> [Problem details]
Beginning with the first line of the data below, reproduce every line unchanged, ending with the line that holds "rs_tenant : rw_tenant row' = rw_tenant row;".

Available data Block Start

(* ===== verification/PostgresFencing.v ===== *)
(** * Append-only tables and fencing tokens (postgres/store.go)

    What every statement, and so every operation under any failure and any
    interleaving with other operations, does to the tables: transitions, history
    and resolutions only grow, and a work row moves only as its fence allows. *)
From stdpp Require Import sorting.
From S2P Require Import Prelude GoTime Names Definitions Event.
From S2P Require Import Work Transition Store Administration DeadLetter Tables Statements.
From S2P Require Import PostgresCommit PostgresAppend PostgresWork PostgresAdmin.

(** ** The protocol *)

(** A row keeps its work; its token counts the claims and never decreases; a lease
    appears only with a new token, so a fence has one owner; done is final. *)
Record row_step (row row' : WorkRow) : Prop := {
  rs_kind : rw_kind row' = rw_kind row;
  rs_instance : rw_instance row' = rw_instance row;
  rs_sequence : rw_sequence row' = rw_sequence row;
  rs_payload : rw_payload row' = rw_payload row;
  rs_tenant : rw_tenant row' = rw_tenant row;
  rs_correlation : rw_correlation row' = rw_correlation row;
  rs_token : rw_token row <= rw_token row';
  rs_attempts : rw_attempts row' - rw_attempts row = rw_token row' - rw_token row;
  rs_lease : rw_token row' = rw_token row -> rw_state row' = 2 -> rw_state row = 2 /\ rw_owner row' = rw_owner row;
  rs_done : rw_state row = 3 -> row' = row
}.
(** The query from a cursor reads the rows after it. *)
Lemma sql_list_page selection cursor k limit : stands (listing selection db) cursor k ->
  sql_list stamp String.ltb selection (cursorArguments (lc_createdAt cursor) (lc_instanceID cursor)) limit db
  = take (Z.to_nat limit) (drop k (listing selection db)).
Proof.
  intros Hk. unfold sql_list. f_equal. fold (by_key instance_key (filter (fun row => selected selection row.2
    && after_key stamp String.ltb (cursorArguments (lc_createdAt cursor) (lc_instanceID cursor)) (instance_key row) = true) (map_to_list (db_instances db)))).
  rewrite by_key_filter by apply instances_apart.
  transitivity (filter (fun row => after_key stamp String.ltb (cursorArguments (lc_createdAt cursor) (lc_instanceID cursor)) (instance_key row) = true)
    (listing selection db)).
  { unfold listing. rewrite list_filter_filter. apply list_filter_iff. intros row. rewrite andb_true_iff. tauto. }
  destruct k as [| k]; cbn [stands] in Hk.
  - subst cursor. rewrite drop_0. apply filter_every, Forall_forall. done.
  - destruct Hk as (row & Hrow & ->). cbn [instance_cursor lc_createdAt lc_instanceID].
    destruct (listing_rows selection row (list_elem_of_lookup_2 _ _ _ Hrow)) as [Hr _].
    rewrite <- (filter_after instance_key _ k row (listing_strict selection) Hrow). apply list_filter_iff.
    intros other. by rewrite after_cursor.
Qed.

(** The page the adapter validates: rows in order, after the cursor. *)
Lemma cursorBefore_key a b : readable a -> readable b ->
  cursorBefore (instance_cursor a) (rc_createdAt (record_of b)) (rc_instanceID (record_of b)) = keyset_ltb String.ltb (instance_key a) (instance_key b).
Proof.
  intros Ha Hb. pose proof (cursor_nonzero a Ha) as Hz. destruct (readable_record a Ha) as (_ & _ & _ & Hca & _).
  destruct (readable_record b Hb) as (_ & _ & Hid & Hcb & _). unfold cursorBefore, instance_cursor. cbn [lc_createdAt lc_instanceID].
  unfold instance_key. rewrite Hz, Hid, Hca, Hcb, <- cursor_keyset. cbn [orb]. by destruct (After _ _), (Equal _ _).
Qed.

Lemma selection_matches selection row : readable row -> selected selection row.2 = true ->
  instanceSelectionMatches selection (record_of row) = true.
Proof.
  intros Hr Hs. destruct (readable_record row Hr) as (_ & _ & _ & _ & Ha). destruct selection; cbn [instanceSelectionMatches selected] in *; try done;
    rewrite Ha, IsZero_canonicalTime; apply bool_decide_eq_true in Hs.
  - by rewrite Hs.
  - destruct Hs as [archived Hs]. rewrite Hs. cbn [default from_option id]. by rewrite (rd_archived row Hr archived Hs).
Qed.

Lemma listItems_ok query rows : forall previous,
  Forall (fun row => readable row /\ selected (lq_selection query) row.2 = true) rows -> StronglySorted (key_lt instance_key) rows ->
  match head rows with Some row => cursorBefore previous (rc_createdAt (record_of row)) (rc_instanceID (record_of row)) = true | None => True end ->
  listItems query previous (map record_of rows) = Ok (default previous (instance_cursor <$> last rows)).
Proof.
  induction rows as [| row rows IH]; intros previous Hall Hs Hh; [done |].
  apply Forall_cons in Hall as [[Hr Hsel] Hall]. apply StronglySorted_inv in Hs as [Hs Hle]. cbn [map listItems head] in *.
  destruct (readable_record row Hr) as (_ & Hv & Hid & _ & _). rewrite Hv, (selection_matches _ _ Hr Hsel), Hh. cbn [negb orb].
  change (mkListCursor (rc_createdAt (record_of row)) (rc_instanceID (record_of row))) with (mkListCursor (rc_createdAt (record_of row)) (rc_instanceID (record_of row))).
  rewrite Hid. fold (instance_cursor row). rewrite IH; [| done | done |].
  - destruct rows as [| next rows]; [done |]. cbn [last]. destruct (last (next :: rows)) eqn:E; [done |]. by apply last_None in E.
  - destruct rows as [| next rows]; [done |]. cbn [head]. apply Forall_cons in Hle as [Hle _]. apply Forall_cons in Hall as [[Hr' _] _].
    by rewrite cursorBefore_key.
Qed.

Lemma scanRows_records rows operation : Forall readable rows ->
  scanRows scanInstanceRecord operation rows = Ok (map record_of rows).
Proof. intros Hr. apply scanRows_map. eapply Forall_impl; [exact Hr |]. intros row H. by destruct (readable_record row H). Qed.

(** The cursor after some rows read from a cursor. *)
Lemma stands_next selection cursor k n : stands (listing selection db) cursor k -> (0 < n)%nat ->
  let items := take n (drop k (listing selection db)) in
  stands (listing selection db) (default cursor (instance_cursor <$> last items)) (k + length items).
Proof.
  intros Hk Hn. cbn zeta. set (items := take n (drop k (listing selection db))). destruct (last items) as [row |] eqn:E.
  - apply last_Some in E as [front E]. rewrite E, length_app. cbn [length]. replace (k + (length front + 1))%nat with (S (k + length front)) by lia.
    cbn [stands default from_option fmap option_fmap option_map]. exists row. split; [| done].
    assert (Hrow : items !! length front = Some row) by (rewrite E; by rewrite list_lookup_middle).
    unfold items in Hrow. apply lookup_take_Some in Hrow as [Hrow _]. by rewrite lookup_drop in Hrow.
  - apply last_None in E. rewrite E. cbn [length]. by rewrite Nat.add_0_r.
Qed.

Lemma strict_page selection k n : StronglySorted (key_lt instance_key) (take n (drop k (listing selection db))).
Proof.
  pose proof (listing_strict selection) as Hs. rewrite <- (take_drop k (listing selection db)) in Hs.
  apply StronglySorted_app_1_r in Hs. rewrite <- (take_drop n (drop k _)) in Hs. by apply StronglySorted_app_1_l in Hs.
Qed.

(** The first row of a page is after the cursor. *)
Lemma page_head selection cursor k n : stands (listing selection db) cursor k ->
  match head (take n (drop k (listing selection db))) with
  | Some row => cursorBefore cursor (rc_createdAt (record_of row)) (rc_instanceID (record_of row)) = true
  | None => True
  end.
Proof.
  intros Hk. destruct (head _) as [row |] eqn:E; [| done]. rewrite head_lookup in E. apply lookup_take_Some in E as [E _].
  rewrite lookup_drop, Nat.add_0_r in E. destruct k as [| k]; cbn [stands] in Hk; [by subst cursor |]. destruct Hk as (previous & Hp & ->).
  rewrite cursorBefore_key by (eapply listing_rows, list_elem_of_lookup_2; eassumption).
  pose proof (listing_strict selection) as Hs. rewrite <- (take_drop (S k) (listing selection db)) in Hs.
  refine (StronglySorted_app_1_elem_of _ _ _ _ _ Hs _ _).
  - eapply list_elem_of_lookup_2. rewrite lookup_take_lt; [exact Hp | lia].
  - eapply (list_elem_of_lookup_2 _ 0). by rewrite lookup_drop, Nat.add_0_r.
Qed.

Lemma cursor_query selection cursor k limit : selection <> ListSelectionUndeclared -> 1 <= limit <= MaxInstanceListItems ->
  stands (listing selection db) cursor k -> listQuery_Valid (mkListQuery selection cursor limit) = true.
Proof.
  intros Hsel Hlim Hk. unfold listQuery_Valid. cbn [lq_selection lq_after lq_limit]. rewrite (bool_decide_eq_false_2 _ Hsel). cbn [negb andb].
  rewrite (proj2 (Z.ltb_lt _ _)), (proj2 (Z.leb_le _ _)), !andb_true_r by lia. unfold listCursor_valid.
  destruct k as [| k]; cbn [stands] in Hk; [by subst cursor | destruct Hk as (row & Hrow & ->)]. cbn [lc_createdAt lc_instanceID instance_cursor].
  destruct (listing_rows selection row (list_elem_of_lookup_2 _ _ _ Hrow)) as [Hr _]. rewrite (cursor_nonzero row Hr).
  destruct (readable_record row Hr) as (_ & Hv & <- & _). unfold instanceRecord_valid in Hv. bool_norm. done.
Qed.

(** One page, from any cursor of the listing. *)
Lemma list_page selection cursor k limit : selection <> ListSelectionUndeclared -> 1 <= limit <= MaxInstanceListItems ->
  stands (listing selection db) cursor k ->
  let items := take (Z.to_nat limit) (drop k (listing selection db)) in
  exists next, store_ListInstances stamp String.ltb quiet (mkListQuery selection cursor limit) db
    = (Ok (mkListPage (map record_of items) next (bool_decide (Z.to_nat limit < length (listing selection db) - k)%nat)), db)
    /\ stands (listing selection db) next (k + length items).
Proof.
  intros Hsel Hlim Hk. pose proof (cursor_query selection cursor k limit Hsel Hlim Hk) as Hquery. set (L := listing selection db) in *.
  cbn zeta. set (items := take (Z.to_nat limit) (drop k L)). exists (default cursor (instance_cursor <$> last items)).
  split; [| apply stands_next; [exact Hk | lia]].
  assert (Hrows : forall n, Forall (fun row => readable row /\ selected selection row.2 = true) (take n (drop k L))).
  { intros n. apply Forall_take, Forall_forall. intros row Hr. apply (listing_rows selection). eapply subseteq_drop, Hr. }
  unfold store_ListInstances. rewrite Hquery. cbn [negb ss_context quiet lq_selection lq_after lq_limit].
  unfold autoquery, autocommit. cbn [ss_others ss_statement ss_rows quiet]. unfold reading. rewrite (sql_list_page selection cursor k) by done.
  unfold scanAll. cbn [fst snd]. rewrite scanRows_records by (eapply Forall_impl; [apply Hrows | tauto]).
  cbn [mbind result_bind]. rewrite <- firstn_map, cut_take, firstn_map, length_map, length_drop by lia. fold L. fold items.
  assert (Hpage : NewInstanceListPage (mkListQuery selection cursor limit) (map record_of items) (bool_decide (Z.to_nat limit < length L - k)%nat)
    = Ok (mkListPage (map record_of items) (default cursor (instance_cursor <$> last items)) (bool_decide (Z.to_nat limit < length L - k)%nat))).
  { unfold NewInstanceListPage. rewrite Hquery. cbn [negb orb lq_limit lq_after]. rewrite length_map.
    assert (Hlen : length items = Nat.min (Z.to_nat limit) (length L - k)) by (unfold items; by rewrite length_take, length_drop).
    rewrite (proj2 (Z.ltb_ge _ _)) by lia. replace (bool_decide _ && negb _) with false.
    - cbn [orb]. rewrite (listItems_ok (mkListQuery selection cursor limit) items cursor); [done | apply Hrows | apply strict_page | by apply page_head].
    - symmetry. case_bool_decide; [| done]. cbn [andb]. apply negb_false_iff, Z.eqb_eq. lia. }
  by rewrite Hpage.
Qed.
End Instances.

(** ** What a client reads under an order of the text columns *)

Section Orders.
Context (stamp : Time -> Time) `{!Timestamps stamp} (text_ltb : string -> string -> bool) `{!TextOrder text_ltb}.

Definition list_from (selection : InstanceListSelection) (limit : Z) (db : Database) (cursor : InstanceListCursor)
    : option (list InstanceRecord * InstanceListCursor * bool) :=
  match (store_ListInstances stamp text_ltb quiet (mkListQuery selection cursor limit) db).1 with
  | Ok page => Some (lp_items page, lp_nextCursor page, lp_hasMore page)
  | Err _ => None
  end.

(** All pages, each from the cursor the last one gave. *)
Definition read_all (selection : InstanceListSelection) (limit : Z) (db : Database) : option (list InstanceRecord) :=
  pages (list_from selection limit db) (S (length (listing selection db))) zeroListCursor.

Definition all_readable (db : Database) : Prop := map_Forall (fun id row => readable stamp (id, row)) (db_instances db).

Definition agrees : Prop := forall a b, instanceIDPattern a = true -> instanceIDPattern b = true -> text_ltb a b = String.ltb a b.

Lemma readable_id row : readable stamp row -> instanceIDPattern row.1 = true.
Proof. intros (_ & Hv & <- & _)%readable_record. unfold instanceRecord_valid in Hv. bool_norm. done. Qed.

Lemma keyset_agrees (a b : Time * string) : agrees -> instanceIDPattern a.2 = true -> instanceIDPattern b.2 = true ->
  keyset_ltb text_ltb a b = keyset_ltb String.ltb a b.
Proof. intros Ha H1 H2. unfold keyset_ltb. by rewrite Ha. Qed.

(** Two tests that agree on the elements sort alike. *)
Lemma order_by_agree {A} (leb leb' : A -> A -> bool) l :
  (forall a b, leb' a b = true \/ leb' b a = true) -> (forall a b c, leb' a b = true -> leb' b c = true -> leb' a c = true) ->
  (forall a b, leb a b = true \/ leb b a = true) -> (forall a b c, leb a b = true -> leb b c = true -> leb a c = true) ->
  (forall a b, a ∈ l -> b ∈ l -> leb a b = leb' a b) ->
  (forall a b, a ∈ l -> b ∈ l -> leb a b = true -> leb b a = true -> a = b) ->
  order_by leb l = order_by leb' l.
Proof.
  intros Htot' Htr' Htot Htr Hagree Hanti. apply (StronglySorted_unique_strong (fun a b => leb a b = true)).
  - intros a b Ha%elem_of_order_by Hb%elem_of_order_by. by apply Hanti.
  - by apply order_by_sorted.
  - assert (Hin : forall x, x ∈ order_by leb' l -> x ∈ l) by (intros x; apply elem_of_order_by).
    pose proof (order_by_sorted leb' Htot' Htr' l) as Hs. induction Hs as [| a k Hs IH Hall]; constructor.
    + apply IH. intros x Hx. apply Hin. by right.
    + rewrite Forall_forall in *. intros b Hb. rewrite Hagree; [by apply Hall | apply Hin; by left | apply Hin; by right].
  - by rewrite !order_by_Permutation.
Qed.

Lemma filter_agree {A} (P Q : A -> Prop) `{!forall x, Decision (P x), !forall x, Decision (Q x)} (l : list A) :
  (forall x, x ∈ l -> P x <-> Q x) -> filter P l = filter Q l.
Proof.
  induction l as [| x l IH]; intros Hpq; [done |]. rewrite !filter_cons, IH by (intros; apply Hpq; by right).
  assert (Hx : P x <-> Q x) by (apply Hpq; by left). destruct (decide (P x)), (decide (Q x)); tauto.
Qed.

Available data Block End

> [Written response]
(* ===== verification/PostgresFencing.v ===== *)
(** * Append-only tables and fencing tokens (postgres/store.go)

    What every statement, and so every operation under any failure and any
    interleaving with other operations, does to the tables: transitions, history
    and resolutions only grow, and a work row moves only as its fence allows. *)
From stdpp Require Import sorting.
From S2P Require Import Prelude GoTime Names Definitions Event.
From S2P Require Import Work Transition Store Administration DeadLetter Tables Statements.
From S2P Require Import PostgresCommit PostgresAppend PostgresWork PostgresAdmin.

(** ** The protocol *)

(** A row keeps its work; its token counts the claims and never decreases; a lease
    appears only with a new token, so a fence has one owner; done is final. *)
Record row_step (row row' : WorkRow) : Prop := {
  rs_kind : rw_kind row' = rw_kind row;
  rs_instance : rw_instance row' = rw_instance row;
  rs_sequence : rw_sequence row' = rw_sequence row;
  rs_payload : rw_payload row' = rw_payload row;
  rs_tenant : rw_tenant row' = rw_tenant row;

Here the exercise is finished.